The `conditional_cause_probability()` generic confirms these are time-invariant:

```{r cond-cause-plot, fig.width=7, fig.height=4}
ccp_fn <- conditional_cause_probability(
  wei_series_homogeneous_md_c1_c2_c3(scales = scales)
)
probs <- ccp_fn(t_grid, theta)

plot(NULL, xlim = c(0, 200), ylim = c(0, 0.7),
     xlab = "Time t", ylab = "P(K = j | T = t)",
     main = "Conditional Cause Probability vs Time")
for (j in seq_len(m)) {
  lines(t_grid, probs[, j], col = cols[j], lwd = 2)
}
legend("right", paste0("Component ", 1:m),
       col = cols, lwd = 2, cex = 0.9)
abline(h = w, col = cols, lty = 3)
```

The conditional cause probabilities are flat lines, confirming that the
homogeneous shape creates time-invariant cause attributions -- a key structural
simplification shared with the exponential model.

## Data generation with periodic inspection

```{r gen-periodic-data}
gen <- rdata(model)

set.seed(2024)
df <- gen(theta, n = 500, p = 0.3,
          observe = observe_periodic(delta = 20, tau = 250))

cat("Observation types:\n")
print(table(df$omega))
cat("\nFirst 6 rows:\n")
print(head(df), row.names = FALSE)
```


Likelihood Contributions {#likelihood-contributions}
=====================================================

The log-likelihood under conditions C1, C2, C3 decomposes into individual
observation contributions. The homogeneous shape is critical: because the
system lifetime is Weibull($k$, $\beta_{\text{sys}}$), left- and
interval-censored terms have **closed-form** expressions involving only the
system Weibull CDF and cause weights $w_c$.

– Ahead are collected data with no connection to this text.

(** C4 on the full container [1; 2], with a script that lets the
    allocation through and makes the constructor throw. *)
Lemma EmplaceBack_growth_failure_restores_witness :
  let this := vector_of 1 [1; 2]%Z 2 in
  let w := world_of [false; true] 1 in
  let w' := mkWorld [] 2 [mkBlock 2 (replicate 4 Raw)] 0 in
  Size this = Capacity this ∧ throws w = [false; true] ∧
  EmplaceBack (elem:=int_like) this 7%Z w = Exc (this, w') ∧
  PushBack (elem:=int_like) this 7%Z w = Exc (this, w').
Proof.
  split; [reflexivity|]. split; [reflexivity|].
  apply (EmplaceBack_growth_failure_restores (elem:=int_like)
           (vector_of 1 [1; 2]%Z 2) 7%Z (world_of [false; true] 1) []);
    reflexivity.
Defined.

(** C6 on [1; 2; 3] in a block of capacity 4: [Reserve(2)] and
    [Reserve(8)]. *)
Lemma Reserve_behaviour_witness :
  let v := vector_of 1 [1; 2; 3]%Z 4 in
  let w := world_of [] 1 in
  represents v [1; 2; 3]%Z ∧ 2 ≤ Capacity v ∧ Capacity v < 8 ∧
  allocatable (elem:=int_like) 8 ∧
  Reserve_wrapping (elem:=int_like) v 2 w = Ret tt (v, w) ∧
  match Reserve_wrapping (elem:=int_like) v 8 w with
  | Ret _ (v', _) =>
      Capacity v' = 8 ∧ Size v' = Size v ∧ represents v' [1; 2; 3]%Z
  | Exc _ => throws w ≠ []
  end.
Proof.
  assert (represents (vector_of 1 [1; 2; 3]%Z 4) [1; 2; 3]%Z) as Hv
    by (split_and!; [reflexivity|vm_compute; lia|reflexivity]).
  assert (allocatable (elem:=int_like) 8) as Hn by reflexivity.
  split; [exact Hv|]. split; [vm_compute; lia|]. split; [vm_compute; lia|].
  split; [exact Hn|]. split.
  - apply (Reserve_behaviour (elem:=int_like) _ _ 2 (world_of [] 1) Hv).
    vm_compute; lia.
  - apply (Reserve_behaviour (elem:=int_like) _ _ 8 (world_of [] 1) Hv);
      [vm_compute; lia|exact Hn].
Defined.

(** C7.  [v.Insert(v.begin() + 1, v[0])] on the full container [1; 2; 3],
    for an element type that is relocated by move and whose move leaves the
    source empty, written 0.  [CompletelyFilled] moves the prefix to the new
    block before it builds the new element from the reference, so that the
    new element is a copy of the moved-from object: the container is left
    holding [1; 0; 2; 3].  The same call with a value 1 of the caller's
    leaves [1; 1; 2; 3], as does the call with the reference on a container
    with spare capacity, where [BigCapacity] builds the temporary first; and
    [EmplaceBack(v[0])] on the same full container, which builds the new
    element before it relocates, leaves [1; 2; 3; 1]. *)
Theorem Insert_own_element_into_full :
  let v := vector_of 1 [1; 2; 3]%Z 3 in
  let spare := vector_of 1 [1; 2; 3]%Z 4 in
  let w := world_of [] 1 in
  let w' := mkWorld [] 2 [mkBlock 1 (replicate 3 Raw)] 0 in
  Size v = Capacity v ∧ index v 0 = Some 1%Z ∧
  Insert_ref (elem:=emptied_by_move) v (ptr_add (begin v) 1) (Own 0) w
  = Ret (mkPtr 2 1) (vector_of 2 [1; 0; 2; 3]%Z 6, w') ∧
  Insert (elem:=emptied_by_move) v (ptr_add (begin v) 1) 1%Z w
  = Ret (mkPtr 2 1) (vector_of 2 [1; 1; 2; 3]%Z 6, w') ∧
  Insert_ref (elem:=emptied_by_move) spare (ptr_add (begin spare) 1) (Own 0) w
  = Ret (mkPtr 1 1) (vector_of 1 [1; 1; 2; 3]%Z 4, w) ∧
  EmplaceBack_ref (elem:=emptied_by_move) v (Own 0) w
  = Ret (mkPtr 2 3) (vector_of 2 [1; 2; 3; 1]%Z 6, w').
Proof. split_and!; reflexivity. Qed.

(** X25 on the scenario of the specification: 9 inserted at position 1 of
    the full container [1; 2; 3]. *)
Lemma growth_on_full_witness :
  let v := vector_of 1 [1; 2; 3]%Z 3 in
  represents v [1; 2; 3]%Z ∧ Size v = Capacity v ∧
  match Insert (elem:=int_like) v (ptr_add (begin v) 1) 9%Z (world_of [] 1) with
  | Ret _ (v', _) =>
      Capacity v' = 6 ∧ Size v' = 4 ∧ represents v' [1; 9; 2; 3]%Z
  | Exc _ => False
  end.
Proof.
  assert (represents (vector_of 1 [1; 2; 3]%Z 3) [1; 2; 3]%Z) as Hv
    by (split_and!; [reflexivity|vm_compute; lia|reflexivity]).
  split; [exact Hv|]. split; [reflexivity|].
  pose proof (proj2 (growth_on_full (elem:=int_like) _ _ 9%Z (world_of [] 1)
                       Hv eq_refl) 1 ltac:(vm_compute; lia)) as Hins.
  vm_compute in Hins. vm_compute. exact Hins.
Defined.

(** C6, counterexample.  [Reserve(2 ^ 61 + 1)] on a container of 8-byte
    elements holding [1; 2] in a block of capacity 2.  The byte count wraps
    around to 8, so that the new block has room for one element: the
    second element is moved past its end, which is a fault, and the call
    returns a container of capacity [2 ^ 61 + 1] and size 2 whose block
    holds [1] only; the elements are not [1; 2] any more. *)
Lemma Reserve_count_wraps :
  let v := vector_of 1 [1; 2]%Z 2 in
  let n := 2 ^ 61 + 1 in
  let v' := mkVector (mkRawMemory (mkBlock 2 [Obj 1%Z]) n) 2 in
  represents v [1; 2]%Z ∧ Capacity v < n ∧
  byte_count (elem:=int_like) n = 8%N ∧
  Reserve_wrapping (elem:=int_like) v n (world_of [] 1)
  = Ret tt (v', mkWorld [] 2 [mkBlock 1 [Raw; Raw]] 1) ∧
  index v' 1 = None ∧ ¬ represents v' [1; 2]%Z.
Proof.
  cbv zeta. destruct wrapped_count as (Hn & Hb & Hroom).
  revert Hn Hb Hroom. generalize (2 ^ 61 + 1). intros n Hn Hb Hroom.
  split_and!.
  - by apply vector_of_represents.
  - unfold Capacity. simpl. lia.
  - exact Hb.
  - by apply Reserve_wrapping_small_block.
  - reflexivity.
  - intros (_ & _ & Hmem). discriminate Hmem.
Qed.

(** C9, counterexample.  Copy assignment of a container holding [7] to one
    holding [1; 2; 3], for an element type whose copy assignment may throw,
    when the assignment of the first element throws: the two trailing
    elements have already been destroyed and [size_] is still 3, so that
    the slots of index 1 and 2, below the size, hold no object.  And
    [Reserve(2 ^ 61 + 1)] on a container of 8-byte elements holding
    [1; 2], where the byte count wraps around to 8: the call returns a
    container of capacity [2 ^ 61 + 1] and size 2 over a block of one
    slot, after a fault. *)
Lemma Invariant_not_preserved :
  let dst := vector_of 1 [1; 2; 3]%Z 3 in
  let src := vector_of 2 [7]%Z 1 in
  let left := mkVector (mkRawMemory (mkBlock 1 [Obj 1%Z; Raw; Raw]) 3) 3 in
  let v := vector_of 1 [1; 2]%Z 2 in
  let n := 2 ^ 61 + 1 in
  let v' := mkVector (mkRawMemory (mkBlock 2 [Obj 1%Z]) n) 2 in
  (Invariant dst ∧ Invariant src ∧
   copy_assign (elem:=throwing_assignment) dst src (world_of [true] 2)
   = Exc (left, world_of [] 2) ∧
   ¬ Invariant left) ∧
  (Invariant v ∧
   Reserve_wrapping (elem:=int_like) v n (world_of [] 1)
   = Ret tt (v', mkWorld [] 2 [mkBlock 1 [Raw; Raw]] 1) ∧
   ¬ Invariant v').
Proof.
  cbv zeta. destruct wrapped_count as (Hn & _ & Hroom).
  revert Hn Hroom. generalize (2 ^ 61 + 1). intros n Hn Hroom.
  split; split_and!.
  - apply (represents_Invariant _ [1; 2; 3]%Z), vector_of_represents.
    simpl. lia.
  - apply (represents_Invariant _ [7]%Z), vector_of_represents. simpl. lia.
  - reflexivity.
  - intros (_ & _ & Hlive & _). destruct (Hlive 1) as [x Hx]; [simpl; lia|].
    discriminate Hx.
  - apply (represents_Invariant _ [1; 2]%Z), vector_of_represents.
    simpl. lia.
  - by apply Reserve_wrapping_small_block.
  - intros (_ & Hlen & _). simpl in Hlen. lia.
Qed.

Let $c_i$ denote the candidate set for observation $i$ and define
$w_{c_i} = \sum_{j \in c_i} \beta_j^{-k} / \sum_l \beta_l^{-k}$.

## Exact observation ($\omega_i = \text{exact}$)

The system failed at observed time $t_i$:
$$
  \ell_i = \log\!\left(\sum_{j \in c_i} h_j(t_i)\right)
    - \sum_{j=1}^m \left(\frac{t_i}{\beta_j}\right)^k.
$$

## Right-censored ($\omega_i = \text{right}$)

The system survived past $t_i$ (no candidate set information):
$$
  \ell_i = -\sum_{j=1}^m \left(\frac{t_i}{\beta_j}\right)^k
    = -\left(\frac{t_i}{\beta_{\text{sys}}}\right)^k.
$$

## Left-censored ($\omega_i = \text{left}$)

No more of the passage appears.